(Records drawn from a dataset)
============

(* ===== verification/Lock.v ===== *)
(** * The lock manager: src/sql/lock.rs

    Lock objects, modes and the conflict tables; the state under the manager's
    mutex; the critical sections of every operation.  A blocking acquire is a
    loop of critical sections with a wait in between: [acquire_check] is one
    pass, [acquire_timeout] is what happens when the deadline has passed. *)

From S2P Require Import Prelude.
From Stdlib Require DecimalString.

(** Decimal rendering of the integers in messages. *)
Definition show_N (n : N) : string := DecimalString.NilZero.string_of_uint (N.to_uint n).
Definition show_Z (z : Z) : string := DecimalString.NilZero.string_of_int (Z.to_int z).

Abbreviation SessionId := N.

Inductive LockObject :=
| Table (oid : N)
| Row (oid : N) (rid : string)
| Advisory (key : Z).

#[global] Instance lock_object_eq_dec : EqDecision LockObject.
Proof. solve_decision. Defined.

#[global] Instance lock_object_countable : Countable LockObject.
Proof.
  refine (inj_countable'
    (fun o => match o with
              | Table n => inl n
              | Row n r => inr (inl (n, r))
              | Advisory k => inr (inr k)
              end)
    (fun x => match x with
              | inl n => Table n
              | inr (inl (n, r)) => Row n r
              | inr (inr k) => Advisory k
              end) _).
  by intros [].
Defined.

Module Object.
Definition kind (self : LockObject) : string :=
  match self with
  | Table _ => "relation"
  | Row _ _ => "tuple"
  | Advisory _ => "advisory"
  end.

Definition describe (self : LockObject) : string :=
  match self with
  | Table oid => "relation " +:+ show_N oid
  | Row oid rid => "row (" +:+ show_N oid +:+ "," +:+ rid +:+ ")"
  | Advisory key => "advisory " +:+ show_Z key
  end.
End Object.

Inductive LockMode :=
| AccessShare
| RowShare
| RowExclusive
| ShareUpdateExclusive
| Share
| ShareRowExclusive
| Exclusive
| AccessExclusive
| ForKeyShare
| ForShare
| ForNoKeyUpdate
| ForUpdate
| AdvisoryShared
| AdvisoryExclusive.

#[global] Instance lock_mode_eq_dec : EqDecision LockMode.
Proof. solve_decision. Defined.

Module Mode.
Definition table_index (self : LockMode) : option nat :=
  match self with
  | AccessShare => Some 0
  | RowShare => Some 1
  | RowExclusive => Some 2
  | ShareUpdateExclusive => Some 3
  | Share => Some 4
  | ShareRowExclusive => Some 5
  | Exclusive => Some 6
  | AccessExclusive => Some 7
  | _ => None
  end.

Definition row_index (self : LockMode) : option nat :=
  match self with
  | ForKeyShare => Some 0
  | ForShare => Some 1
  | ForNoKeyUpdate => Some 2
  | ForUpdate => Some 3
  | _ => None
  end.

Definition pg_name (self : LockMode) : string :=
  match self with
  | AccessShare => "AccessShareLock"
  | RowShare => "RowShareLock"
  | RowExclusive => "RowExclusiveLock"
  | ShareUpdateExclusive => "ShareUpdateExclusiveLock"
  | Share => "ShareLock"
  | ShareRowExclusive => "ShareRowExclusiveLock"
  | Exclusive => "ExclusiveLock"
  | AccessExclusive => "AccessExclusiveLock"
  | ForKeyShare => "KeyShareLock"
  | ForShare => "ShareLock"
  | ForNoKeyUpdate => "NoKeyUpdateLock"
  | ForUpdate => "ExclusiveLock"
  | AdvisoryShared | AdvisoryExclusive => "AdvisoryLock"
  end.

(** A mask with the given bits set, [(1 << b0) | (1 << b1) | ...]. *)
Definition mask (bits : list N) : N := foldr (fun b m => N.lor (N.shiftl 1 b) m) 0%N bits.

Definition TABLE : list N :=
  [mask [7]; mask [6; 7]; mask [4; 5; 6; 7]; mask [3; 4; 5; 6; 7]; mask [2; 3; 5; 6; 7];
   mask [2; 3; 4; 5; 6; 7]; mask [1; 2; 3; 4; 5; 6; 7]; 255]%N.

Definition ROW : list N := [mask [3]; mask [2; 3]; mask [1; 2; 3]; mask [0; 1; 2; 3]]%N.

(** [(TABLE[a] >> b) & 1 == 1] *)
Definition bit_set (table : list N) (a b : nat) : bool :=
  bool_decide (N.land (N.shiftr (default 0%N (table !! a)) (N.of_nat b)) 1 = 1%N).

Definition conflicts (self other : LockMode) : bool :=
  match table_index self, table_index other with
  | Some a, Some b => bit_set TABLE a b
  | _, _ =>
      match row_index self, row_index other with
      | Some a, Some b => bit_set ROW a b
      | _, _ => bool_decide (self = AdvisoryExclusive) || bool_decide (other = AdvisoryExclusive)
      end
  end.
End Mode.

Inductive LockScope := Transaction | Session.

#[global] Instance lock_scope_eq_dec : EqDecision LockScope.
Proof. solve_decision. Defined.

Inductive WaitPolicy := Wait | NoWait | SkipLocked.

Inductive Acquired := Granted | Skipped.

Inductive LockError :=
| LockNotAvailable (detail : string)
| DeadlockDetected (detail : string).

Module Holding.
Record t := mk { holder : SessionId; mode : LockMode; scope : LockScope }.

#[global] Instance holding_eq_dec : EqDecision t.
Proof. solve_decision. Defined.
End Holding.

(** [out.sort_unstable(); out.dedup()] *)
Fixpoint dedup_adjacent (l : list N) : list N :=
  match l with
  | [] => []
  | x :: l =>
      match dedup_adjacent l with
      | [] => [x]
      | y :: l' => if decide (x = y) then y :: l' else x :: y :: l'
      end
  end.

Module Inner.
Record t := mk {
  granted : gmap LockObject (list Holding.t);
  waiting : gmap SessionId (LockObject * LockMode)
}.

Definition new : t := mk ∅ ∅.

Definition grantable (self : t) (object : LockObject) (mode : LockMode) (holder : SessionId)
    : bool :=
  match granted self !! object with
  | None => true
  | Some holders =>
      forallb (fun h => bool_decide (Holding.holder h = holder) ||
                        negb (Mode.conflicts mode (Holding.mode h))) holders
  end.

Definition grant (self : t) (object : LockObject) (mode : LockMode) (holder : SessionId)
    (scope : LockScope) : t :=
  mk (<[object := default [] (granted self !! object) ++ [Holding.mk holder mode scope]]>
        (granted self)) (waiting self).

Definition blockers (self : t) (who : SessionId) : list SessionId :=
  match waiting self !! who with
  | None => []
  | Some (object, mode) =>
      match granted self !! object with
      | None => []
      | Some holders =>
          dedup_adjacent (sort_by N.compare
            (Holding.holder <$>
               filter (fun h => Holding.holder h <> who /\ Mode.conflicts mode (Holding.mode h) = true)
                 holders))
      end
  end.

(** The search of [deadlocked]; the head of [stack] is the top of the vector,
    [None] is running out of fuel. *)
Fixpoint search (fuel : nat) (self : t) (start : SessionId) (visited : gset SessionId)
    (stack : list SessionId) : option bool :=
  match stack with
  | [] => Some false
  | node :: stack =>
      if decide (node = start) then Some true
      else
        match fuel with
        | O => None
        | S fuel =>
            if decide (node ∈ visited) then search fuel self start visited stack
            else search fuel self start ({[node]} ∪ visited)
                   (reverse (blockers self node) ++ stack)
        end
  end.

(** Every pop removes one session, and the blockers of a session are pushed
    once. *)
Definition search_fuel (self : t) (start : SessionId) : nat :=
  length (blockers self start) +
  sum_list ((fun who => length (blockers self who)) <$> (map_to_list (waiting self)).*1).

Definition deadlocked (self : t) (start : SessionId) : bool :=
  default false (search (search_fuel self start) self start ∅ (reverse (blockers self start))).

Definition remove_waiting (self : t) (who : SessionId) : t :=
  mk (granted self) (delete who (waiting self)).

Definition insert_waiting (self : t) (who : SessionId) (object : LockObject) (mode : LockMode) : t :=
  mk (granted self) (<[who := (object, mode)]> (waiting self)).

Definition release_where (self : t) (pred : Holding.t -> bool) : t :=
  mk (omap (fun holders =>
              match filter (fun h => pred h = false) holders with
              | [] => None
              | hs => Some hs
              end) (granted self)) (waiting self).
End Inner.

Module LockRecord.
Record t := mk {
  locktype : string;
  object : string;
  mode : string;
  holder : SessionId;
  granted : bool
}.
End LockRecord.

Module LockManager.
Record t := mk { inner : Inner.t; next_session : N }.

Definition new : t := mk Inner.new 1.

Definition new_session (self : t) : t * SessionId :=
  (mk (inner self) (wrap_u64 (next_session self + 1)), next_session self).

Definition with_inner (self : t) (i : Inner.t) : t := mk i (next_session self).

Definition try_acquire (self : t) (holder : SessionId) (object : LockObject) (mode : LockMode)
    (scope : LockScope) : t * bool :=
  if Inner.grantable (inner self) object mode holder
  then (with_inner self (Inner.grant (inner self) object mode holder scope), true)
  else (self, false).

Definition is_conflicting (self : t) (holder : SessionId) (object : LockObject) (mode : LockMode)
    : bool :=
  negb (Inner.grantable (inner self) object mode holder).

(** One pass of the loop of [acquire]: [None] goes to sleep until a release. *)
Definition acquire_check (self : t) (holder : SessionId) (object : LockObject) (mode : LockMode)
    (scope : LockScope) (wait : WaitPolicy) : t * option (result LockError Acquired) :=
  let i := inner self in
  if Inner.grantable i object mode holder then
    (with_inner self (Inner.remove_waiting (Inner.grant i object mode holder scope) holder),
     Some (Ok Granted))
  else
    match wait with
    | NoWait =>
        (with_inner self (Inner.remove_waiting i holder),
         Some (Err (LockNotAvailable (Object.describe object))))
    | SkipLocked => (with_inner self (Inner.remove_waiting i holder), Some (Ok Skipped))
    | Wait =>
        let i := Inner.insert_waiting i holder object mode in
        if Inner.deadlocked i holder then
          (with_inner self (Inner.remove_waiting i holder),
           Some (Err (DeadlockDetected
             ("process " +:+ show_N holder +:+ " waits for " +:+ Object.describe object +:+
              "; a cycle was found"))))
        else (with_inner self i, None)
    end.

(** The deadline of a blocked [acquire] has passed. *)
Definition acquire_timeout (self : t) (holder : SessionId) (object : LockObject)
    : t * result LockError Acquired :=
  (with_inner self (Inner.remove_waiting (inner self) holder),
   Err (LockNotAvailable ("lock timeout on " +:+ Object.describe object))).

Fixpoint remove_first (pred : Holding.t -> bool) (l : list Holding.t) : option (list Holding.t) :=
  match l with
  | [] => None
  | h :: l => if pred h then Some l else cons h <$> remove_first pred l
  end.

Definition release_one (self : t) (holder : SessionId) (object : LockObject) (mode : LockMode)
    : t * bool :=
  let i := inner self in
  match Inner.granted i !! object with
  | None => (self, false)
  | Some holders =>
      let '(holders', removed) :=
        match remove_first (fun h => bool_decide (Holding.holder h = holder) &&
                                     bool_decide (Holding.mode h = mode)) holders with
        | Some hs => (hs, true)
        | None => (holders, false)
        end in
      (with_inner self
         (Inner.mk (if decide (holders' = []) then delete object (Inner.granted i)
                    else <[object := holders']> (Inner.granted i)) (Inner.waiting i)), removed)
  end.

Definition release_transaction (self : t) (holder : SessionId) : t :=
  with_inner self
    (Inner.remove_waiting
       (Inner.release_where (inner self)
          (fun h => bool_decide (Holding.holder h = holder) &&
                    bool_decide (Holding.scope h = Transaction))) holder).

Definition release_session_advisory (self : t) (holder : SessionId) : t :=
  with_inner self
    (Inner.release_where (inner self)
       (fun h => bool_decide (Holding.holder h = holder) &&
                 bool_decide (Holding.scope h = Session))).

Definition release_session (self : t) (holder : SessionId) : t :=
  with_inner self
    (Inner.remove_waiting
       (Inner.release_where (inner self) (fun h => bool_decide (Holding.holder h = holder))) holder).

Definition snapshot (self : t) : list LockRecord.t :=
  (map_to_list (Inner.granted (inner self)) ≫= fun '(object, holders) =>
     (fun h => LockRecord.mk (Object.kind object) (Object.describe object)
                 (Mode.pg_name (Holding.mode h)) (Holding.holder h) true) <$> holders) ++
  ((fun '(holder, (object, mode)) =>
      LockRecord.mk (Object.kind object) (Object.describe object) (Mode.pg_name mode) holder false)
     <$> map_to_list (Inner.waiting (inner self))).
End LockManager.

============

**WHAT THE TASK REQUIRES:**
Lines with the string "detail" in the data above: say how many there are, giving the number alone.

**SOLUTION TO THIS PROBLEM:**
2